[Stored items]
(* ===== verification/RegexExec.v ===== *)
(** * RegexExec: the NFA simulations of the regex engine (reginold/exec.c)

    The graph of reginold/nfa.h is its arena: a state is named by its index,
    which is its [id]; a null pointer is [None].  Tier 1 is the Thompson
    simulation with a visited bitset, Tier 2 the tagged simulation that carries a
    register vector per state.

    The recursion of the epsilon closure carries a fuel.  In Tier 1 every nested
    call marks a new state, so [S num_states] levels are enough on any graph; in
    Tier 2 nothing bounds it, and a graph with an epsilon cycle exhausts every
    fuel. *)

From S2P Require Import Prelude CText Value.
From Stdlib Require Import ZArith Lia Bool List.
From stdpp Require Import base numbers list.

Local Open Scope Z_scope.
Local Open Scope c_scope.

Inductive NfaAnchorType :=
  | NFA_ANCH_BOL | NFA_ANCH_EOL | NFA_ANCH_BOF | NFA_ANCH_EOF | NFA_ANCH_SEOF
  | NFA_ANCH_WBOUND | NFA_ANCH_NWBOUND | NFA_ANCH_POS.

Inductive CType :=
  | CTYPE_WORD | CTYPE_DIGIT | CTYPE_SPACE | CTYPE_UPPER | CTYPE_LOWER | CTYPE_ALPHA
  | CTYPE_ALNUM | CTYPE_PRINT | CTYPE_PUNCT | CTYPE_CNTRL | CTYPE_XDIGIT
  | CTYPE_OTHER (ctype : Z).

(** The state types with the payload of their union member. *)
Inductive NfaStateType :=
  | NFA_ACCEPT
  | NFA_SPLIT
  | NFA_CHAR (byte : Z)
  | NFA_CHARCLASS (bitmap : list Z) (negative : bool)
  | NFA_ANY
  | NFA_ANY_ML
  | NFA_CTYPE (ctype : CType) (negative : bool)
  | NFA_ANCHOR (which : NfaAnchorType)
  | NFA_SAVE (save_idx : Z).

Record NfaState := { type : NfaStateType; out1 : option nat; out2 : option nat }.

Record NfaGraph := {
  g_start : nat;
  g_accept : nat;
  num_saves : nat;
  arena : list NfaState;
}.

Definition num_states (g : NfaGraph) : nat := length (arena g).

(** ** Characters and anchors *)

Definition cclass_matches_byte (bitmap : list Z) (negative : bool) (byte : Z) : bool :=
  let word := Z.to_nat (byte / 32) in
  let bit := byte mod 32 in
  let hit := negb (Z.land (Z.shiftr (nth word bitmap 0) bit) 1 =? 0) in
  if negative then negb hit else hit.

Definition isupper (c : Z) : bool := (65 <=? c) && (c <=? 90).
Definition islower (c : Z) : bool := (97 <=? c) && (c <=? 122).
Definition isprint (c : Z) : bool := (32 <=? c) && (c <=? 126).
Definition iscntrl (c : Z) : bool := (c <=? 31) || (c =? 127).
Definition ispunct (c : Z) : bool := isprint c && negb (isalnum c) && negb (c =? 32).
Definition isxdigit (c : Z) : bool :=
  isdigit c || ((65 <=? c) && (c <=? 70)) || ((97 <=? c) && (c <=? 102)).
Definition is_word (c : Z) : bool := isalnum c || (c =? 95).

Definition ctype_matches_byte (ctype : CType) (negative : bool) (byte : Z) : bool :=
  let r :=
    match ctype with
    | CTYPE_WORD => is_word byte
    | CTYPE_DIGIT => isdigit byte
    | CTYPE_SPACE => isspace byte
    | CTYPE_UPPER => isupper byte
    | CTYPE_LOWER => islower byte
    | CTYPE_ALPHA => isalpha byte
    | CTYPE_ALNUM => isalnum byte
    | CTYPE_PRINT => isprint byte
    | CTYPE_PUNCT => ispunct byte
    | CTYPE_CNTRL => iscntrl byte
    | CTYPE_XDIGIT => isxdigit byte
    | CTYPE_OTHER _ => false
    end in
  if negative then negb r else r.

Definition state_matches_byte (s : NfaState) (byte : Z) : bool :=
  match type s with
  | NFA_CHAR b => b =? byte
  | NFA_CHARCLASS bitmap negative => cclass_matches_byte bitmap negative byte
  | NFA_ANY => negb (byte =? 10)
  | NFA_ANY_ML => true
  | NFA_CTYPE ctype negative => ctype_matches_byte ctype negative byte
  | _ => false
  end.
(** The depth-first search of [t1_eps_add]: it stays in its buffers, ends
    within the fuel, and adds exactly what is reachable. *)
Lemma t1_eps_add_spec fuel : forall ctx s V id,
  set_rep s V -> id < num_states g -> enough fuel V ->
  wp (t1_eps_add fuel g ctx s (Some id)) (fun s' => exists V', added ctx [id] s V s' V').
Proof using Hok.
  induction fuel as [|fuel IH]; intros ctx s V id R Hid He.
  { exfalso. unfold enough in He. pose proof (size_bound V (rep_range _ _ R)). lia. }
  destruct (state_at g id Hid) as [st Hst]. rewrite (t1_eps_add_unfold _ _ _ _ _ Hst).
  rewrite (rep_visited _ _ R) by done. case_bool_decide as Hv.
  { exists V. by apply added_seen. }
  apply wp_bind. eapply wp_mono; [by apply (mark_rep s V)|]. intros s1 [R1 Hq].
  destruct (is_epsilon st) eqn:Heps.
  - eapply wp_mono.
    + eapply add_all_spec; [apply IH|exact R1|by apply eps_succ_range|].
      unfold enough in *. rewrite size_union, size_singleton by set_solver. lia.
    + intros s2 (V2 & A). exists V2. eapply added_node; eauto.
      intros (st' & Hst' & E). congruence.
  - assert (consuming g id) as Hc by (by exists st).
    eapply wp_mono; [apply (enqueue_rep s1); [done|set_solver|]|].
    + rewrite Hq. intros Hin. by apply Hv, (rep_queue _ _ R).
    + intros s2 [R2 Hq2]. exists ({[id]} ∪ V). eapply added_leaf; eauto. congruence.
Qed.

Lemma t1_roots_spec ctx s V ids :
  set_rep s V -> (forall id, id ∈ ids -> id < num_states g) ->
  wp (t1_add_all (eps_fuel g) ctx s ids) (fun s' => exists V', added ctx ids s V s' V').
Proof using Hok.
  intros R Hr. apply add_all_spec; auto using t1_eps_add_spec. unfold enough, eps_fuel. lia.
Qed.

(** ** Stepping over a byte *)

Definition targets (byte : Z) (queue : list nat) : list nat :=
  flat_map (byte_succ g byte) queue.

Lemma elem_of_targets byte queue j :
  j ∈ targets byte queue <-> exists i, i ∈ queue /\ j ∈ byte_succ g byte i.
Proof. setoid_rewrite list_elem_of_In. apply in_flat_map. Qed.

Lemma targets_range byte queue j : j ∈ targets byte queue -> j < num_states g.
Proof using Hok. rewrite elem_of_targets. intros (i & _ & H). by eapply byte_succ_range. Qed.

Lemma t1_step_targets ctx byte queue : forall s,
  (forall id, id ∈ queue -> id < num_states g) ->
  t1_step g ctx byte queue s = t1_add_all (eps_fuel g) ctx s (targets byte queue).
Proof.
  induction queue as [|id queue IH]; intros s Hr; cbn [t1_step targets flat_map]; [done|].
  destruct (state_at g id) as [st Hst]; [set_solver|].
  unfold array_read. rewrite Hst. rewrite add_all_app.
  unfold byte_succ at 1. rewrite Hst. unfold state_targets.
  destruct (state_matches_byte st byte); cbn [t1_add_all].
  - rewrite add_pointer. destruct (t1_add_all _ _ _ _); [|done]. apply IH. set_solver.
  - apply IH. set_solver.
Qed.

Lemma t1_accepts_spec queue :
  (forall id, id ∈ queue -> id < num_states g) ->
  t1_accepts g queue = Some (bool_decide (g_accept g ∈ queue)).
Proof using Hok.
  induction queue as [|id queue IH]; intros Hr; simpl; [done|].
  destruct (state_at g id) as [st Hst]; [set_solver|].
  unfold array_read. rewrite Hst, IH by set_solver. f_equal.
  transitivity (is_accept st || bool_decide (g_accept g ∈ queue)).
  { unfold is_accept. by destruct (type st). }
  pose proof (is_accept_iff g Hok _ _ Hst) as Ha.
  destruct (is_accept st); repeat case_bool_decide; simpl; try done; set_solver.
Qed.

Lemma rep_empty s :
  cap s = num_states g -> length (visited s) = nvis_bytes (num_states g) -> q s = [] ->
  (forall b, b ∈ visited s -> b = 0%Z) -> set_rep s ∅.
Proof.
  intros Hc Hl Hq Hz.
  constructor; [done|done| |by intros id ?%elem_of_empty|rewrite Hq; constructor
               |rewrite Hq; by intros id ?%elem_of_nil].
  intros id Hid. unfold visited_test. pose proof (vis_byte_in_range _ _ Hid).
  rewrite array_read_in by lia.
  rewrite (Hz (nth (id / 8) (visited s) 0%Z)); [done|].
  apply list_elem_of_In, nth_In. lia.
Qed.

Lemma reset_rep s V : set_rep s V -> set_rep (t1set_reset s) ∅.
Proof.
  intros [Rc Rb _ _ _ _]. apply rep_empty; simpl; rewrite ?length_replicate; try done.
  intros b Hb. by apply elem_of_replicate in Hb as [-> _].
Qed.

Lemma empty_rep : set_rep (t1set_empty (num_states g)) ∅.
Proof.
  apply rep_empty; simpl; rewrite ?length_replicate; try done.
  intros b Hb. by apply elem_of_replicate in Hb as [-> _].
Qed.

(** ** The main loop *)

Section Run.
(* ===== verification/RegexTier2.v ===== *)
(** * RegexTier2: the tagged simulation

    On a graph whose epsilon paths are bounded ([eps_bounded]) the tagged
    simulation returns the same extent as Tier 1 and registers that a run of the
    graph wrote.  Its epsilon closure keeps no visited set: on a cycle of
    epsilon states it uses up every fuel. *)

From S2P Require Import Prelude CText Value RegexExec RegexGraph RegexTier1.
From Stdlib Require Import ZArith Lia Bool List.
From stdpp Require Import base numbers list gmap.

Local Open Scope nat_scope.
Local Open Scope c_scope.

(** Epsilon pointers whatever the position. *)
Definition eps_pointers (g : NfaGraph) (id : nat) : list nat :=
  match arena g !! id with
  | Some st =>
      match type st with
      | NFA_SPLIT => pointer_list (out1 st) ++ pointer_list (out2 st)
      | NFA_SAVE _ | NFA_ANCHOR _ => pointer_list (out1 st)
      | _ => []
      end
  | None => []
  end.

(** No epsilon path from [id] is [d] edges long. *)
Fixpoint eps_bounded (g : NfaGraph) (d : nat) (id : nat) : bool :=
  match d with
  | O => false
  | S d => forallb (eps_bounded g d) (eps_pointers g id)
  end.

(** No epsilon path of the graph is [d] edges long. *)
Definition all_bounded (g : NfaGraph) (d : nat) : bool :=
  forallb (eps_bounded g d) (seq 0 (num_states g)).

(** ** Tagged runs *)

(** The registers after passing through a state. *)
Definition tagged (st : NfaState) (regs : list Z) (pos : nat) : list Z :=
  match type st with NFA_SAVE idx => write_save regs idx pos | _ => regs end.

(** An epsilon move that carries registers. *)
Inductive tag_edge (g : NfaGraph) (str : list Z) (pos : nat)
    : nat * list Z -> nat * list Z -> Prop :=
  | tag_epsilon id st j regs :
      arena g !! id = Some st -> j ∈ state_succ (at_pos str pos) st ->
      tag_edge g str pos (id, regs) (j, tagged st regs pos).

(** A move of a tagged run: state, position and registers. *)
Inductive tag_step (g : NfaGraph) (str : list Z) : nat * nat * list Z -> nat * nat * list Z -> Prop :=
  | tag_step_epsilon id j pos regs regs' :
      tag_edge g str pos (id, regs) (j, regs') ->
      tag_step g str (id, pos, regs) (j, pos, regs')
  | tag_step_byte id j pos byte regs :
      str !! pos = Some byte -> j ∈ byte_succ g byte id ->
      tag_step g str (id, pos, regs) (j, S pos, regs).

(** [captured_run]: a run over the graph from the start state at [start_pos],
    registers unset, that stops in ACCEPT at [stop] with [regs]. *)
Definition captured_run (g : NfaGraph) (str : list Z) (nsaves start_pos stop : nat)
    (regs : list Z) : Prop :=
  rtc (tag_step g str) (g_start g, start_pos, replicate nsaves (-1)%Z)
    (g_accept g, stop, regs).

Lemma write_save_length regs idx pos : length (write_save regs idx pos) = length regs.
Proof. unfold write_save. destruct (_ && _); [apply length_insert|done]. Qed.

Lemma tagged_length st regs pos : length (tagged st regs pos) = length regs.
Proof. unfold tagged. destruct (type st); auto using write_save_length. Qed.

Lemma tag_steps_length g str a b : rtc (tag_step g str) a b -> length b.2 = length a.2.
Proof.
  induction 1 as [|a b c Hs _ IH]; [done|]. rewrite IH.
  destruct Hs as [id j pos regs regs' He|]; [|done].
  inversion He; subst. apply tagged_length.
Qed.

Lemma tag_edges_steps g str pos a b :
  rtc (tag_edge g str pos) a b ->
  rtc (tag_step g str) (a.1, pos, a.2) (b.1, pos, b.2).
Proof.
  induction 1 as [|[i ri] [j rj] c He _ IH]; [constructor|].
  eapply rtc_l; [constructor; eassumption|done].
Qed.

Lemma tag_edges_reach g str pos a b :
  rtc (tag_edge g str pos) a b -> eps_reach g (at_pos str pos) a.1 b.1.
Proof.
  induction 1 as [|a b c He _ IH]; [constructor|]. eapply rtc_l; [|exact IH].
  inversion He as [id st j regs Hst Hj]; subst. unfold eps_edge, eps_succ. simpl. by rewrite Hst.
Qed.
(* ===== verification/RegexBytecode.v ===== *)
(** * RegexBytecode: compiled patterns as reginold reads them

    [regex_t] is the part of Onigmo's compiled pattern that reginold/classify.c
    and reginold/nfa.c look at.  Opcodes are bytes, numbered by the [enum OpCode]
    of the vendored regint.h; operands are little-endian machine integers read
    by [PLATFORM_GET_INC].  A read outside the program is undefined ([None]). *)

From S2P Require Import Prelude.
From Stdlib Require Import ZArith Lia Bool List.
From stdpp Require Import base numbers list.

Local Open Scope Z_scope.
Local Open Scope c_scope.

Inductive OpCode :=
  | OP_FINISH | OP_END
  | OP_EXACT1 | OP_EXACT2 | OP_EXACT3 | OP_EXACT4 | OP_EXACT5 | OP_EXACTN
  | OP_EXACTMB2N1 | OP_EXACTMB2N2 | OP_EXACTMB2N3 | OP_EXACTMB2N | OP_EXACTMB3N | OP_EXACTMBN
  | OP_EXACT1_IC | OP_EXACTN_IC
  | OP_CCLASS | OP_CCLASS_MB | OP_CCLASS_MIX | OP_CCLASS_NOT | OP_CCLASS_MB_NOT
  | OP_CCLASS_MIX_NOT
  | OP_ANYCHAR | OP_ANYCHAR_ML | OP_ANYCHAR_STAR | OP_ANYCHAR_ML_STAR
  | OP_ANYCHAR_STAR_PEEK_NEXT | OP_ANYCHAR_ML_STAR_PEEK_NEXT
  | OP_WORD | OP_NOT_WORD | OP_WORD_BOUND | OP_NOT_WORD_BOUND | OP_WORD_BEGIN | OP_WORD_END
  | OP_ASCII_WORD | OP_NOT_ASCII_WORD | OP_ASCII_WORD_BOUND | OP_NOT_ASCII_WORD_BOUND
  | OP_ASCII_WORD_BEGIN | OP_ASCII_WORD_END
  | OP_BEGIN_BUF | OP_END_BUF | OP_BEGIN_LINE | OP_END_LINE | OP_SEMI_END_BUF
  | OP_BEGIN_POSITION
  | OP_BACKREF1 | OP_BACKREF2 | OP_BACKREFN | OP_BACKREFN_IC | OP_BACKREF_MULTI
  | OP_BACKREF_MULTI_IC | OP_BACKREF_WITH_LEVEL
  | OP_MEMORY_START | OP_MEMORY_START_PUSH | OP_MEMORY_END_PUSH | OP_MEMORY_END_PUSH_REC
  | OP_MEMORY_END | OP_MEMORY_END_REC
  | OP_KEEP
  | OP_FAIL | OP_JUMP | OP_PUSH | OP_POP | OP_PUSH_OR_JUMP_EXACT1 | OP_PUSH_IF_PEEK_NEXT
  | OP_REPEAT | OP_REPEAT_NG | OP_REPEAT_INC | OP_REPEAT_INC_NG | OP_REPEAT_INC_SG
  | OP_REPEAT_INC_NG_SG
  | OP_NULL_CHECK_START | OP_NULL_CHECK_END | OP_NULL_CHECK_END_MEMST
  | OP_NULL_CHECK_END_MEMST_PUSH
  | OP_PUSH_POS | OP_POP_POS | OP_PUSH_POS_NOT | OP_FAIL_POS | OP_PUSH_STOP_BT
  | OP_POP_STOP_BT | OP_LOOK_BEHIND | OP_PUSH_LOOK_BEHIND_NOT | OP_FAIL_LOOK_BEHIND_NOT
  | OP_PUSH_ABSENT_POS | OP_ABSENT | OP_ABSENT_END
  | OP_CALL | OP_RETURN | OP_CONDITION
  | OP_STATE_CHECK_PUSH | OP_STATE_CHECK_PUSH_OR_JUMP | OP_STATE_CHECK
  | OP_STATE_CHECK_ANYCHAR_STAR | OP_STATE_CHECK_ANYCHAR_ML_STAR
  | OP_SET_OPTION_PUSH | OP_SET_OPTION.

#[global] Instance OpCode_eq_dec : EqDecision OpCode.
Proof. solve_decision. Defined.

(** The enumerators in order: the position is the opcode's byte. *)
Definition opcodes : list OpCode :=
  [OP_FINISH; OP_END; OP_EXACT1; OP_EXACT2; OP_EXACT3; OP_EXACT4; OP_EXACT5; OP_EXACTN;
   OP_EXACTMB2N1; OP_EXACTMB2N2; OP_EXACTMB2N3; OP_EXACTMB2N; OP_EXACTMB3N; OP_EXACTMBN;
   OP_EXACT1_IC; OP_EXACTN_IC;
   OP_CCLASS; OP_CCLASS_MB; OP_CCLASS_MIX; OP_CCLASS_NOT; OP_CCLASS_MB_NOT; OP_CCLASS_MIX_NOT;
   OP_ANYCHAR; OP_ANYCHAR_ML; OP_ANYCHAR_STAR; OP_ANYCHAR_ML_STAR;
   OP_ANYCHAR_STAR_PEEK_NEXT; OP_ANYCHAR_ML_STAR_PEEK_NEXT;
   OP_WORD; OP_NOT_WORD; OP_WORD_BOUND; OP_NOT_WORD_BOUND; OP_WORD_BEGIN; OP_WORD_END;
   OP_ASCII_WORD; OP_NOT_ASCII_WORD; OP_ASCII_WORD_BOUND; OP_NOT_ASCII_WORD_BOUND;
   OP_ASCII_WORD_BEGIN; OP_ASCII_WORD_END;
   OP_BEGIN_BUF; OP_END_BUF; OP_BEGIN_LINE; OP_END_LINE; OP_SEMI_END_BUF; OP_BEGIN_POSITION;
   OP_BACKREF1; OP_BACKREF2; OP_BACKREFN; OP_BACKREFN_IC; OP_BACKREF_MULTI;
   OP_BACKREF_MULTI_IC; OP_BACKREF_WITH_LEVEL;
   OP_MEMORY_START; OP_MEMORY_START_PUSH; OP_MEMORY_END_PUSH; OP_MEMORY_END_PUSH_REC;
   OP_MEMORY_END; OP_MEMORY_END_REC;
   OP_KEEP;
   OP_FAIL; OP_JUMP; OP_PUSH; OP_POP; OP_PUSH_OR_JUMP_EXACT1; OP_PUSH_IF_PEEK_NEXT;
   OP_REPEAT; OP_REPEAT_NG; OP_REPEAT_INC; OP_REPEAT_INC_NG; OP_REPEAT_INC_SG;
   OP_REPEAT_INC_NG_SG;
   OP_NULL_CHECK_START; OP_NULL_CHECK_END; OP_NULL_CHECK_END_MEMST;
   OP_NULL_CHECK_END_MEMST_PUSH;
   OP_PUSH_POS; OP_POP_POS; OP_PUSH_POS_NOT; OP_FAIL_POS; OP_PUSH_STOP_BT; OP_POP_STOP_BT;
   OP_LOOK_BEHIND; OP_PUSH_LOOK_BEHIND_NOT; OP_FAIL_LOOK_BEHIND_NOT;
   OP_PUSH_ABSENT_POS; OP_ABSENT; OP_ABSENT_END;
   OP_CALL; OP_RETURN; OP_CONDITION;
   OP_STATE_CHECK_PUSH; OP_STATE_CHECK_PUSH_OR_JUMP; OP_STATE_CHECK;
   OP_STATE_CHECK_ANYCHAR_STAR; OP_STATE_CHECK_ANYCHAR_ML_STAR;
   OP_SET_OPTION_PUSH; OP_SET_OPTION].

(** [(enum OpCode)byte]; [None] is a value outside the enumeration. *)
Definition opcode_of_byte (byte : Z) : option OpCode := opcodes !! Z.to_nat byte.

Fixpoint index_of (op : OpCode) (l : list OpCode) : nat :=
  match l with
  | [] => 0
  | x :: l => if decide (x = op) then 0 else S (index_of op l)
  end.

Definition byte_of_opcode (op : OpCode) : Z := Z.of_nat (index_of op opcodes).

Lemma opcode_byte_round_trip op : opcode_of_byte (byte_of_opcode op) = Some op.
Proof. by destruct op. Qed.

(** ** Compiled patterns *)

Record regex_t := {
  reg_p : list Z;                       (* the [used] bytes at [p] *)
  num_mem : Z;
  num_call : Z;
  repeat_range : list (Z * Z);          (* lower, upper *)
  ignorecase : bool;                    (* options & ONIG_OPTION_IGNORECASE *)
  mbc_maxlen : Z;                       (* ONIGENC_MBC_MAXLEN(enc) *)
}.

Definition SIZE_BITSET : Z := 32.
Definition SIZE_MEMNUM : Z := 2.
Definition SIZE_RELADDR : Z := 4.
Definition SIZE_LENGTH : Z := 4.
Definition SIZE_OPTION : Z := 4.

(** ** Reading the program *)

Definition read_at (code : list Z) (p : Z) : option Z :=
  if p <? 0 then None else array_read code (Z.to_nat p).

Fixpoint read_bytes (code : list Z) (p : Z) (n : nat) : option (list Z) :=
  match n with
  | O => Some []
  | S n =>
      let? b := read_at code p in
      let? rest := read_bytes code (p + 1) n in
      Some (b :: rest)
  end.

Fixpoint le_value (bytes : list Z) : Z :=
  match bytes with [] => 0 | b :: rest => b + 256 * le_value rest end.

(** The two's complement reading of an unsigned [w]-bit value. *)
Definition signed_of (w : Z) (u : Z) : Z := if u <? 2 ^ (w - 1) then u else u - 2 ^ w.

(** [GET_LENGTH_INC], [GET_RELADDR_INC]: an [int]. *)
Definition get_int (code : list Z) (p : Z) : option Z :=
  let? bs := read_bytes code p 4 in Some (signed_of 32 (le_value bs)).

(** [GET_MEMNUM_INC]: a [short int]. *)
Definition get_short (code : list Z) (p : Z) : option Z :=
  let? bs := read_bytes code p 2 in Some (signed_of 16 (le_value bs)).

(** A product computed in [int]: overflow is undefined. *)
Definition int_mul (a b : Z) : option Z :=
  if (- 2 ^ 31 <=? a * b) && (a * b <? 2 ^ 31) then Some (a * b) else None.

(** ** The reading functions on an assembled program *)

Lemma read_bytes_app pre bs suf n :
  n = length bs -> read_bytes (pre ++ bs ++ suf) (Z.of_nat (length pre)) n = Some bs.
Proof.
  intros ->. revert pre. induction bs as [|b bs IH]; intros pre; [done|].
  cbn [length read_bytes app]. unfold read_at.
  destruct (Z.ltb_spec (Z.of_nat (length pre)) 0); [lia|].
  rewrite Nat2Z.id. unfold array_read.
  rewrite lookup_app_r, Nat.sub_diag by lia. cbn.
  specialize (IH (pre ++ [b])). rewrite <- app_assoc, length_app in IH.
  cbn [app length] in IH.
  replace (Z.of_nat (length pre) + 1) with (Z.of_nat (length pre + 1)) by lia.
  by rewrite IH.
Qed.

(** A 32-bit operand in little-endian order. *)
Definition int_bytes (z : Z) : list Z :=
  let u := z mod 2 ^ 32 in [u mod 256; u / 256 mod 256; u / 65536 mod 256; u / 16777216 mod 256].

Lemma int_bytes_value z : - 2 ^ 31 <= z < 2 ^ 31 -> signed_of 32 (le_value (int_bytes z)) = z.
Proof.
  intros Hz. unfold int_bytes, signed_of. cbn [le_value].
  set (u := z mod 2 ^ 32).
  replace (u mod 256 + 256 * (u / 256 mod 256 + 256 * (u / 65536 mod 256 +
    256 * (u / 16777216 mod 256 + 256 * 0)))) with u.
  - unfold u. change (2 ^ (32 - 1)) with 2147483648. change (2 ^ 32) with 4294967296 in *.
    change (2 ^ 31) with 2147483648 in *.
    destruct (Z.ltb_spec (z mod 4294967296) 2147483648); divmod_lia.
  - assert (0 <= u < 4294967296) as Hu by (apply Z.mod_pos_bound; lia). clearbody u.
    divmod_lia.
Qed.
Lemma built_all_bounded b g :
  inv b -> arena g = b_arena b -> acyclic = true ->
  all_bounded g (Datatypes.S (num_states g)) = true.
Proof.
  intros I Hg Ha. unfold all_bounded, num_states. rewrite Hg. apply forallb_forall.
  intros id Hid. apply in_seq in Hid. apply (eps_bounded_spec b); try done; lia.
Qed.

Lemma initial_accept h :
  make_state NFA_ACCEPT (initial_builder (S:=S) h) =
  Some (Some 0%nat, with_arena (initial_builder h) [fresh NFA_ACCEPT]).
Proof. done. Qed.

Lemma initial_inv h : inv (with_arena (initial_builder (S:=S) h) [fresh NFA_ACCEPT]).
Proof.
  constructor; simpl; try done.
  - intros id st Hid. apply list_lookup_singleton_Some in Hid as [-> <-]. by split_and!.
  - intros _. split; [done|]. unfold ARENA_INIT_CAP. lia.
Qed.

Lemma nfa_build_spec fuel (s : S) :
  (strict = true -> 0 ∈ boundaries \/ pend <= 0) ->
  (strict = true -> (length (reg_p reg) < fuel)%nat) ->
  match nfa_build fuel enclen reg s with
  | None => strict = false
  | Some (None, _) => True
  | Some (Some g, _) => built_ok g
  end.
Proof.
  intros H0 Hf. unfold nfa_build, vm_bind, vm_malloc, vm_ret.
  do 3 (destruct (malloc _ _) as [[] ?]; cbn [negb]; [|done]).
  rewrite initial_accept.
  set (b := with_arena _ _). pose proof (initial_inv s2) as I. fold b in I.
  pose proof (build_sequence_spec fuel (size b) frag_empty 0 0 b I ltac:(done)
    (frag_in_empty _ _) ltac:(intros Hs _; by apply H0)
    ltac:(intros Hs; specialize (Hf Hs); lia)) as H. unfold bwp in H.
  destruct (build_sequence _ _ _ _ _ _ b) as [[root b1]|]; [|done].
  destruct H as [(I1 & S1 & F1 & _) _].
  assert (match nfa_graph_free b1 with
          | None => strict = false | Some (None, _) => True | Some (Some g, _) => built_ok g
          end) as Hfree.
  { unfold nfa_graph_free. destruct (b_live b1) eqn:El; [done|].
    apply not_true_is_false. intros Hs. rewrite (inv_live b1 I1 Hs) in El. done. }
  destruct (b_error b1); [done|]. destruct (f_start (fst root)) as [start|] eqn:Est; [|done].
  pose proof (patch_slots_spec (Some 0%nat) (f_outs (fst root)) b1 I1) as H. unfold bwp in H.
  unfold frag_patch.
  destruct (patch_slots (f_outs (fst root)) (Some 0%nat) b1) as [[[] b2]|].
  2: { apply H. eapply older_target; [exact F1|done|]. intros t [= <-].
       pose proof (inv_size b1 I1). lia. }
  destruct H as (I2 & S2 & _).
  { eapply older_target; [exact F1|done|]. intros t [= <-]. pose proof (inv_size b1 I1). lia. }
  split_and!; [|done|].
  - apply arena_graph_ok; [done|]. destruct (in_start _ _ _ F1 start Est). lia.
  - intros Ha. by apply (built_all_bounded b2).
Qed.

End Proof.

What is being asked:
Give back precisely the lines above that start at the line containing "cbn [length read_bytes" and end at the line containing "change (2 ^ 31) with 2147483648 in *.", inclusive. No other lines belong in the output.

Reply:
  cbn [length read_bytes app]. unfold read_at.
  destruct (Z.ltb_spec (Z.of_nat (length pre)) 0); [lia|].
  rewrite Nat2Z.id. unfold array_read.
  rewrite lookup_app_r, Nat.sub_diag by lia. cbn.
  specialize (IH (pre ++ [b])). rewrite <- app_assoc, length_app in IH.
  cbn [app length] in IH.
  replace (Z.of_nat (length pre) + 1) with (Z.of_nat (length pre + 1)) by lia.
  by rewrite IH.
Qed.

(** A 32-bit operand in little-endian order. *)
Definition int_bytes (z : Z) : list Z :=
  let u := z mod 2 ^ 32 in [u mod 256; u / 256 mod 256; u / 65536 mod 256; u / 16777216 mod 256].

Lemma int_bytes_value z : - 2 ^ 31 <= z < 2 ^ 31 -> signed_of 32 (le_value (int_bytes z)) = z.
Proof.
  intros Hz. unfold int_bytes, signed_of. cbn [le_value].
  set (u := z mod 2 ^ 32).
  replace (u mod 256 + 256 * (u / 256 mod 256 + 256 * (u / 65536 mod 256 +
    256 * (u / 16777216 mod 256 + 256 * 0)))) with u.
  - unfold u. change (2 ^ (32 - 1)) with 2147483648. change (2 ^ 32) with 4294967296 in *.
    change (2 ^ 31) with 2147483648 in *.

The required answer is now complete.